Prof. Dr. Mohamed M. Algazar Electrical Power & Machines Dept. Faculty of Engineer Al-Azhar University

Assist. Prof. Dr. Hamdy AL-monier Electronics & communication Dept. Faculty of Engineer Mansoura University

Dr. Hamdy Abd EL-halim Electrical Power & Machines Dept. Faculty of Engineer Al Azhar University

Eng. Mohamed Ezzat El Kotb Salem B.Sc. Electrical Power & Machines engineer

Al Azhar University, 2004 ABSTRACT: This paper proposes an intelligent control method for the maximum power point tracking (MPPT) of a photovoltaic system under variable temperature and insolation conditions. This method uses a fuzzy logic controller applied to a DC-DC converter device. The different steps of the design of this controller are presented together with its simulation. The PV system that I chose to simulate to apply my techniques on it is stand-alone PV water pumping system. Results of this simulation are compared to those obtained by the system without MPPT. They show that the system with MPPT using fuzzy logic controller increase the efficiency of energy production from PV. Keywords: Photovoltaic (PV), Maximum power point tracking (MPPT), Fuzzy Logic Control (FLC), MATLAB/SIMULINK.

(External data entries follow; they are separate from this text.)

(** X3 at the pipeline of two command lists. *)
Lemma events_fit_the_pool_witness :
  pool_count (_event_pool example_pipeline) = Z.max 1 (Z.of_nat 2)
  /\ forall i ev,
      _events example_pipeline !! i = Some ev ->
      ev_pool ev = pool_handle (_event_pool example_pipeline)
      /\ ev_index ev = Z.of_nat i
      /\ 0 <= ev_index ev < pool_count (_event_pool example_pipeline).
Proof.
  apply (events_fit_the_pool example_executor {| create_succeeds := false |} None
           example_inputs example_outputs 2 false example_state
           example_pipeline example_state_after).
  - vm_compute. reflexivity.
  - vm_compute. reflexivity.
Defined.

(** X4.  The address expression [mem + (i * size) / n] of the constructor
    and of [updateCommandList], without wrap-around ([n * size] below
    [2^64]): slice [0] starts at the base address, the slices are in
    increasing order, slice [i] is at least [size / n] bytes away from
    slice [i + 1] and the last of them ends inside the tensor; when [n]
    divides [size] slice [i] starts exactly at [mem + i * (size / n)]. *)
Theorem slices_tile_the_tensor t i n :
  (i < n)%nat ->
  0 <= size t ->
  Z.of_nat n * size t < size_t_max ->
  let share := size t / Z.of_nat n in
  mem t <= slice_address t i n
  /\ slice_address t i n + share <= slice_address t (Datatypes.S i) n
  /\ slice_address t (Datatypes.S i) n <= mem t + size t
  /\ slice_address t 0 n = mem t
  /\ ((Z.of_nat n | size t) -> slice_address t i n = mem t + Z.of_nat i * share).
Proof.
  intros Hi Hsize Hwrap share.
  assert (Hn : 0 < Z.of_nat n) by lia.
  assert (Hexact : forall j, (j <= n)%nat ->
             slice_address t j n = mem t + (Z.of_nat j * size t) / Z.of_nat n).
  { intros j Hj. apply slice_address_exact; [done|]. nia. }
  rewrite !Hexact by lia.
  assert (Hstep : Z.of_nat (Datatypes.S i) * size t
                  = Z.of_nat i * size t + size t) by lia.
  split_and!.
  - assert (0 <= Z.of_nat i * size t / Z.of_nat n); [|lia].
    apply Z.div_pos; [nia | lia].
  - rewrite Hstep. unfold share.
    pose proof (Z.div_mod (Z.of_nat i * size t) (Z.of_nat n) ltac:(lia)) as Ha.
    pose proof (Z.div_mod (size t) (Z.of_nat n) ltac:(lia)) as Hb.
    pose proof (Z.mod_pos_bound (Z.of_nat i * size t) (Z.of_nat n) Hn) as Ha'.
    pose proof (Z.mod_pos_bound (size t) (Z.of_nat n) Hn) as Hb'.
    assert (Z.of_nat i * size t / Z.of_nat n + size t / Z.of_nat n
            <= (Z.of_nat i * size t + size t) / Z.of_nat n); [|lia].
    apply Z.div_le_lower_bound; [lia|]. nia.
  - assert (Z.of_nat (Datatypes.S i) * size t / Z.of_nat n <= size t); [|lia].
    apply Z.div_le_upper_bound; [lia|]. nia.
  - simpl. rewrite Z.div_0_l by lia. lia.
  - intros [k Hk]. unfold share. rewrite Hk.
    rewrite Z.div_mul by lia.
    replace (Z.of_nat i * (k * Z.of_nat n)) with (Z.of_nat i * k * Z.of_nat n) by lia.
    rewrite Z.div_mul by lia. lia.
Qed.

(** X4 at a tensor of 30 bytes cut in four. *)
Lemma slices_tile_the_tensor_witness :
  let t := {| mem := 8192; size := 30 |} in
  let share := size t / Z.of_nat 4 in
  mem t <= slice_address t 2 4
  /\ slice_address t 2 4 + share <= slice_address t 3 4
  /\ slice_address t 3 4 <= mem t + size t
  /\ slice_address t 0 4 = mem t
  /\ ((Z.of_nat 4 | size t) -> slice_address t 2 4 = mem t + Z.of_nat 2 * share).
Proof.
  apply (slices_tile_the_tensor {| mem := 8192; size := 30 |} 2 4).
  - lia.
  - simpl. lia.
  - vm_compute. reflexivity.
Defined.

Lemma updateCommandList_run tensorsData index p d :
  updateCommandList tensorsData index p d = (Ok (updated tensorsData index p), d).
Proof.
  destruct (updateCommandList_Ok tensorsData index p d)
    as (p' & Hrun & Hpool & Hprof & Hsync & Hev & Hfe & Hlen & Hlists).
  rewrite Hrun. f_equal. f_equal. unfold updated, with_command_lists.
  destruct p' as [pool' prof' lists' events' fences' sync']. simpl in *. subst.
  f_equal. apply list_eq. intros i. by rewrite Hlists, list_lookup_imap.
Qed.

Lemma updated_length tensorsData index p :
  length (_command_lists (updated tensorsData index p)) = length (_command_lists p).
Proof. unfold updated. simpl. apply length_imap. Qed.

I. INTRODUCTION In our Arabian nation peopled areas is very small comparing to total area because fresh water resources concentrate in these areas. Now, the existing fresh water almost enough for our needs, but in the near future with increasing in people numbers it will be huge problem. On the other hand we have shining sun all the year, so we can use stand alone PV-powered water pumping system to get water in non peopled areas. Unfortunately the actual energy conversion efficiency of PV module is rather low. So to overcome this problem and to get the maximum possible efficiency, the design of all the elements of the PV system has to be optimized. In order to increase this efficiency, MPPT controllers are used. Such controllers are becoming an essential element in PV systems. A significant number of MPPT control have been elaborated since the seventies, starting with simple techniques such as voltage and current feedback based MPPT to more improved power

feedback based MPPT such as the perturbation and observation (P&O) technique or the incremental conductance technique [1-2]. Recently intelligent based controls MPPT have been introduced. In this paper, an intelligent control technique using fuzzy logic control is associated to an MPPT controller in order to improve energy conversion efficiency.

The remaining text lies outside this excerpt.